ASSIGNED TASK: After locating the line that contains "repeat case_decide; subst; try done; by" in the data below, set down exactly that line and each one after it through the line that contains "Context (interval max_gap", and nothing more.

[Collected data]
···
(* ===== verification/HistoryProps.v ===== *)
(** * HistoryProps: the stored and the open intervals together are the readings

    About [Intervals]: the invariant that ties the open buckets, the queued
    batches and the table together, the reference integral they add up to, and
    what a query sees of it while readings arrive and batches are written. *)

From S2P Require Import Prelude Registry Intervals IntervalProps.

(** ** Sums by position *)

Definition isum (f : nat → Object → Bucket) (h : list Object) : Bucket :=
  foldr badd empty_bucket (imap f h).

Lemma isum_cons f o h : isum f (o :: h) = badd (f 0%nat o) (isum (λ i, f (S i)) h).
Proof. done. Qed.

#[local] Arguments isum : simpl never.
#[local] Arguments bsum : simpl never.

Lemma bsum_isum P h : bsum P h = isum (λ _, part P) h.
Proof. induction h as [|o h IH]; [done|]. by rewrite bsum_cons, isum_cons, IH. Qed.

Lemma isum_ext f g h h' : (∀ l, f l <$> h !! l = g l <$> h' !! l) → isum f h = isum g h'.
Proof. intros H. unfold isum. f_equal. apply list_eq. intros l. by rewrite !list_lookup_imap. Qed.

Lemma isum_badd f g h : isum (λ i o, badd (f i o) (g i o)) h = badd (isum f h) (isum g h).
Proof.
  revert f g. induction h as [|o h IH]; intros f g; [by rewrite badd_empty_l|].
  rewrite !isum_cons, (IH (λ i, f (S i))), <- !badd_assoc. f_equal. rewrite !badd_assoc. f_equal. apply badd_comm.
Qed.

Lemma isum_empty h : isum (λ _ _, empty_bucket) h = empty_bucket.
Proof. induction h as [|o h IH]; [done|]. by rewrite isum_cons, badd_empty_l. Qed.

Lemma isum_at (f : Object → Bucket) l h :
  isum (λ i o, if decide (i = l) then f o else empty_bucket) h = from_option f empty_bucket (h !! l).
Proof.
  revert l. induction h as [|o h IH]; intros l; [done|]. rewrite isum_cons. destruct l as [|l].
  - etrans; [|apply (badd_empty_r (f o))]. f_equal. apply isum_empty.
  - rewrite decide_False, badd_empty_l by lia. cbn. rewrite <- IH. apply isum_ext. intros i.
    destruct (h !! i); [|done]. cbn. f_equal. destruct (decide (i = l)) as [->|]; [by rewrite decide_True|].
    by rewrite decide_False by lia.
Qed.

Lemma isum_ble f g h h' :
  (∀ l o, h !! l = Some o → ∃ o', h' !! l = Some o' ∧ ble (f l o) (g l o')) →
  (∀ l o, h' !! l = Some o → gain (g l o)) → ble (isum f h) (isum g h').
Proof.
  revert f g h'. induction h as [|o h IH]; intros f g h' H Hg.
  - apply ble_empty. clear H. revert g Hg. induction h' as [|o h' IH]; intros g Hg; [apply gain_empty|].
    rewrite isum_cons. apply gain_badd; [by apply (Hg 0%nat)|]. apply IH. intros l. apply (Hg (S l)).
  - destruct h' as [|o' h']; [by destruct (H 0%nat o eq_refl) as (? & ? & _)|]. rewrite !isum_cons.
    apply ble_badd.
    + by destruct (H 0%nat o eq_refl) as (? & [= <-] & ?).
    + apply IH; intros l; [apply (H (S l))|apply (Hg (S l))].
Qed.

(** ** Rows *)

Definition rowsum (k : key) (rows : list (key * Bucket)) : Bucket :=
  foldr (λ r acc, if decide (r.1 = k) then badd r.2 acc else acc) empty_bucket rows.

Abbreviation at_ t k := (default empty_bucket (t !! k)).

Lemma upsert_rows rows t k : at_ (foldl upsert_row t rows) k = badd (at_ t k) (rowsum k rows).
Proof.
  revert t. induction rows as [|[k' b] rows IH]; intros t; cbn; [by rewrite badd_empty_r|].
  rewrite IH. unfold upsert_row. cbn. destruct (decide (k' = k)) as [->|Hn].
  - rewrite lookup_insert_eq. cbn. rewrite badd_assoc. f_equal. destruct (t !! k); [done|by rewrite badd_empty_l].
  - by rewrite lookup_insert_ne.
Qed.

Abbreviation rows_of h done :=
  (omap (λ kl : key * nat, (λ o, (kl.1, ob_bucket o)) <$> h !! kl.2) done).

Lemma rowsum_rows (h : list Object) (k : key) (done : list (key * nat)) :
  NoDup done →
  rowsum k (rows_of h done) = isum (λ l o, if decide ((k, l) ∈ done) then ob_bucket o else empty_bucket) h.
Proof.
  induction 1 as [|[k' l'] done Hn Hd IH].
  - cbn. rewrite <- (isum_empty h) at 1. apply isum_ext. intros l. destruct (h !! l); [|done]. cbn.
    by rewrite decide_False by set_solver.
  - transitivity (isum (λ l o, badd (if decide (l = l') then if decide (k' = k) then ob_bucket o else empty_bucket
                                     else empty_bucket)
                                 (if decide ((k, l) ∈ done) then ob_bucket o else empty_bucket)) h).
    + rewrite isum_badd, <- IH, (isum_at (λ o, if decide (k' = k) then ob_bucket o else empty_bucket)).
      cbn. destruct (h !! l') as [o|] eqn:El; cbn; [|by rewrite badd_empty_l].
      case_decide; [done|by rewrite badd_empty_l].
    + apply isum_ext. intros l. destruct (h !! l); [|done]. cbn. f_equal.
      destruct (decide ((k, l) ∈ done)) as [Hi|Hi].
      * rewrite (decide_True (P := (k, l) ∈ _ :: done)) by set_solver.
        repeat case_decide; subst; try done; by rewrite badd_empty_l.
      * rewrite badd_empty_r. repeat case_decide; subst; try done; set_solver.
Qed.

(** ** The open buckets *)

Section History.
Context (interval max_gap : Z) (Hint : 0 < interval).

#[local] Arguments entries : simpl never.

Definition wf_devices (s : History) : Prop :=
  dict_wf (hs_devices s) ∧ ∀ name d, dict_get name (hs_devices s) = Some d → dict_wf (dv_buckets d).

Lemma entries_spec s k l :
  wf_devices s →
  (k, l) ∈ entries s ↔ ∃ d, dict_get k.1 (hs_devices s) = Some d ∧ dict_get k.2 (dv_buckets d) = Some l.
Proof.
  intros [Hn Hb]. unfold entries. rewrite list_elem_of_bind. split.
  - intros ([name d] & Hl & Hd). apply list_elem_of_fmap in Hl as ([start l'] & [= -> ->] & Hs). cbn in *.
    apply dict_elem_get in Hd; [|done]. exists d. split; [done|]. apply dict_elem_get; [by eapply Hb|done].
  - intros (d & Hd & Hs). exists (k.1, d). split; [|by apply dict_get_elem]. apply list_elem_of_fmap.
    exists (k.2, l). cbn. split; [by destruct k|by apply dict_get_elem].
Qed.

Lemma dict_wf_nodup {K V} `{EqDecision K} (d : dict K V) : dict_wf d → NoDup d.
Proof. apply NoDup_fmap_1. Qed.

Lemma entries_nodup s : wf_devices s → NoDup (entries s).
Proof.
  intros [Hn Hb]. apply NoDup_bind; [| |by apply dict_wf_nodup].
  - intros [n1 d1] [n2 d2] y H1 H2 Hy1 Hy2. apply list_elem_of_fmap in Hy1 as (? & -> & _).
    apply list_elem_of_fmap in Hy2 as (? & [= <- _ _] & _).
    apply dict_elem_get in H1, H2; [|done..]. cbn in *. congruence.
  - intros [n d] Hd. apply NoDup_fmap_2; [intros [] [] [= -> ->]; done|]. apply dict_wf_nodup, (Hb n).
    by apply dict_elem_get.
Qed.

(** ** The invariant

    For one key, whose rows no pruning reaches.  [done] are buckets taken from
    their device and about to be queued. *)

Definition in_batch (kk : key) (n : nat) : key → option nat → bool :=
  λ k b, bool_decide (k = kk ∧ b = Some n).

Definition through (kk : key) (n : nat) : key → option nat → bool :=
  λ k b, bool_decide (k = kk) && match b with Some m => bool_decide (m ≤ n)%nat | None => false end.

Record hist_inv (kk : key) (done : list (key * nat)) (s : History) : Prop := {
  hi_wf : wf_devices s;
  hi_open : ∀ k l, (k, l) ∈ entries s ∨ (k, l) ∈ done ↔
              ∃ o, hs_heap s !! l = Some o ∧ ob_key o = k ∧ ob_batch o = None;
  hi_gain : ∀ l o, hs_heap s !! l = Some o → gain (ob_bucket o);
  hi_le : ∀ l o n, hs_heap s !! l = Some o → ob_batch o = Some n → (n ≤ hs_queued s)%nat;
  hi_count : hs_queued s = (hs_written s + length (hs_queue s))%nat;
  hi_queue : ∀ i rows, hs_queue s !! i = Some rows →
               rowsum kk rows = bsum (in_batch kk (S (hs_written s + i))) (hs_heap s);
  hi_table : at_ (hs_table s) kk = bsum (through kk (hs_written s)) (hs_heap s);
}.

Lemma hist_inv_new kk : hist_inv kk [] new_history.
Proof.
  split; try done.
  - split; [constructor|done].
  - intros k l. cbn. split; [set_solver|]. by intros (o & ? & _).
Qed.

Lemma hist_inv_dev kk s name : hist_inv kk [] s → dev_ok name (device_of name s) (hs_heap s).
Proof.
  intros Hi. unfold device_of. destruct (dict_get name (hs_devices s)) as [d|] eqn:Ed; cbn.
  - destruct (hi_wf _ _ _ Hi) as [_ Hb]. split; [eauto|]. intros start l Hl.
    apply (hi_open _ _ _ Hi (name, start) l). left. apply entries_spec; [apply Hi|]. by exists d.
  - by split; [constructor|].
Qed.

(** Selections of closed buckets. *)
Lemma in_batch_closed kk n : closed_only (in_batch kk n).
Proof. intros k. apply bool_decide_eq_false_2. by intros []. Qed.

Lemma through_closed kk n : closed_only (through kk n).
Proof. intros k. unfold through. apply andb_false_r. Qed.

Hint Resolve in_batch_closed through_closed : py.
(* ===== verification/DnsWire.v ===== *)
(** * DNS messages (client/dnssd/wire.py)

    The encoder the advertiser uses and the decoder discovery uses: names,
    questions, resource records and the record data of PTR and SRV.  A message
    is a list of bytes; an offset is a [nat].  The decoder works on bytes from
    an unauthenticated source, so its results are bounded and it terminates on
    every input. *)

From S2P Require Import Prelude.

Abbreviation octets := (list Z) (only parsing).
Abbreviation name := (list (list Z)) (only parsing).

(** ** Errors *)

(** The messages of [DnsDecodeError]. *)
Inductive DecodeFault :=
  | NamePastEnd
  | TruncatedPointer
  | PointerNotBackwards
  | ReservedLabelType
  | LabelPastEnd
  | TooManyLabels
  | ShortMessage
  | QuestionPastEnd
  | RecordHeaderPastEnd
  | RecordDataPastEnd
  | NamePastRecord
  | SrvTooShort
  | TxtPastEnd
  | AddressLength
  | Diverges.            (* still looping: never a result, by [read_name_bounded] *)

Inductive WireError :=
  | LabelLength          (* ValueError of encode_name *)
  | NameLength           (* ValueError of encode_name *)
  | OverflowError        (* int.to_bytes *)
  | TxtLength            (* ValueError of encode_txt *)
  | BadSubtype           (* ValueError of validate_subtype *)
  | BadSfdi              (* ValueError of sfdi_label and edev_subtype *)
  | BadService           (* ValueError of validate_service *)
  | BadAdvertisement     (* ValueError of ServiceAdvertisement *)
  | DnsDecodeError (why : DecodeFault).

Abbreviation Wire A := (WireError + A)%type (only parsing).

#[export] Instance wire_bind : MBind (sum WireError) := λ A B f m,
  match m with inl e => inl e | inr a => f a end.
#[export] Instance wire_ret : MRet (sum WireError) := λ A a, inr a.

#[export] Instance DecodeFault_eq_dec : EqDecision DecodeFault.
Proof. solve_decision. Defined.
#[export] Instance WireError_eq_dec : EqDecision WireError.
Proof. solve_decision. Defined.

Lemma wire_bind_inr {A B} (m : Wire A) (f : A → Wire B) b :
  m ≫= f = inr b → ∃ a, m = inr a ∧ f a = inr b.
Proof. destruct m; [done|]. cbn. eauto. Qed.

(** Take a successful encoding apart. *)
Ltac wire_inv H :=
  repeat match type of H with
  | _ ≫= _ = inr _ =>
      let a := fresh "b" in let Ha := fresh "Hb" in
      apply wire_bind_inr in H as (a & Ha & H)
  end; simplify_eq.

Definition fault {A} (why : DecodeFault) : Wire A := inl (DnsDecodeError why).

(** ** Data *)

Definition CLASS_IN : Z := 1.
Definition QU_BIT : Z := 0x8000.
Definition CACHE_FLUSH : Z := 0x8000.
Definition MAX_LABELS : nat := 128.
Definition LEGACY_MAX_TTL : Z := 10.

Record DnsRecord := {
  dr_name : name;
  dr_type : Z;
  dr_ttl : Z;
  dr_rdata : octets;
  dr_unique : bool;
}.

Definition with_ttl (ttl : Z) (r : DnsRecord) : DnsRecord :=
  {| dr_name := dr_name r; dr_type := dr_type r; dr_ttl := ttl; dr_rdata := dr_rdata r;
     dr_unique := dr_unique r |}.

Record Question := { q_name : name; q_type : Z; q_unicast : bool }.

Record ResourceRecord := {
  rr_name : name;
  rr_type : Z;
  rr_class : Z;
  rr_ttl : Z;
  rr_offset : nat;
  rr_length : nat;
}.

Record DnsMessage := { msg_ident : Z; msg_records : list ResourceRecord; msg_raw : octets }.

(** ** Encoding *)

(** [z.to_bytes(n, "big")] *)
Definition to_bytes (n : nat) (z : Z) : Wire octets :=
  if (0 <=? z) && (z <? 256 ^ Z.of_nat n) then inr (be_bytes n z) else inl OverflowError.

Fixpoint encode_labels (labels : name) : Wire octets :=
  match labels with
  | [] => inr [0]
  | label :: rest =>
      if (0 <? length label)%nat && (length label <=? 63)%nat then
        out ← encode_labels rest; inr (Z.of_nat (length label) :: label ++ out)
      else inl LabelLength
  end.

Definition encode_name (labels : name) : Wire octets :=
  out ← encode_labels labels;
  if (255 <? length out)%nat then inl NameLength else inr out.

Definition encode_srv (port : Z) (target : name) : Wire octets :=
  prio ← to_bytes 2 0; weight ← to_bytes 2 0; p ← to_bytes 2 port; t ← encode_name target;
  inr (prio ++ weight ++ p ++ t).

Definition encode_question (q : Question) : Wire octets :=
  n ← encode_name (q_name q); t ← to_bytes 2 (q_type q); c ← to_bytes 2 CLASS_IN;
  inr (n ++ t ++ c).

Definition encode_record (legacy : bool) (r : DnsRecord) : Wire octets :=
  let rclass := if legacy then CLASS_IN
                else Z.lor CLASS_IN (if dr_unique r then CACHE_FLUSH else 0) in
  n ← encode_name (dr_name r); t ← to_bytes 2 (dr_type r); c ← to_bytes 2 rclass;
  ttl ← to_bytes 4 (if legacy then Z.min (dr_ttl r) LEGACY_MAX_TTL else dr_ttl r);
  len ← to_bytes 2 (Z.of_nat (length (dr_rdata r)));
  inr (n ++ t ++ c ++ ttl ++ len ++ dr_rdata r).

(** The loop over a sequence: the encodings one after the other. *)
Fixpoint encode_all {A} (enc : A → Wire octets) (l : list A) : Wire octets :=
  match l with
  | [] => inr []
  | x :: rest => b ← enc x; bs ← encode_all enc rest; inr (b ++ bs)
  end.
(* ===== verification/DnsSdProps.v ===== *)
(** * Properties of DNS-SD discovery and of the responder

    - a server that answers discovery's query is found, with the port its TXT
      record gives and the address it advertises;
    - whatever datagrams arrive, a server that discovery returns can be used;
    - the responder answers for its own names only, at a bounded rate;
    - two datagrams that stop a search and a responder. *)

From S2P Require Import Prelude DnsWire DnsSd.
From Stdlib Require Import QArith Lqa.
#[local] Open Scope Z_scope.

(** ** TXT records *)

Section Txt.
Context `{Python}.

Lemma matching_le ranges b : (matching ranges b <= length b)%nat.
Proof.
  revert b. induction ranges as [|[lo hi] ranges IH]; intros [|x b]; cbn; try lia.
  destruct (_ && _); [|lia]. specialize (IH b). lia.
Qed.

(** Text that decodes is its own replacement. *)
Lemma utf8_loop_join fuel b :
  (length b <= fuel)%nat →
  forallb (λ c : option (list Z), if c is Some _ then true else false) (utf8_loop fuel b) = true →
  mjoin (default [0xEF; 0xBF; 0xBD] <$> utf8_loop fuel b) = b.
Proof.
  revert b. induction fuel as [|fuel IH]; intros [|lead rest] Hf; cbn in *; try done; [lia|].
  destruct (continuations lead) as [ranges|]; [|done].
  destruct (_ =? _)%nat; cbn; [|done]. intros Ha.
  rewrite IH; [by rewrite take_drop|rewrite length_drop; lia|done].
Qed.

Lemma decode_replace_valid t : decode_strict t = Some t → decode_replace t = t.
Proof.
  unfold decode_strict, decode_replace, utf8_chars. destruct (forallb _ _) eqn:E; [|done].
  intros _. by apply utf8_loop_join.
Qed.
···
ANSWER TO THE PROBLEM:
        repeat case_decide; subst; try done; by rewrite badd_empty_l.
      * rewrite badd_empty_r. repeat case_decide; subst; try done; set_solver.
Qed.

(** ** The open buckets *)

Section History.
Context (interval max_gap : Z) (Hint : 0 < interval).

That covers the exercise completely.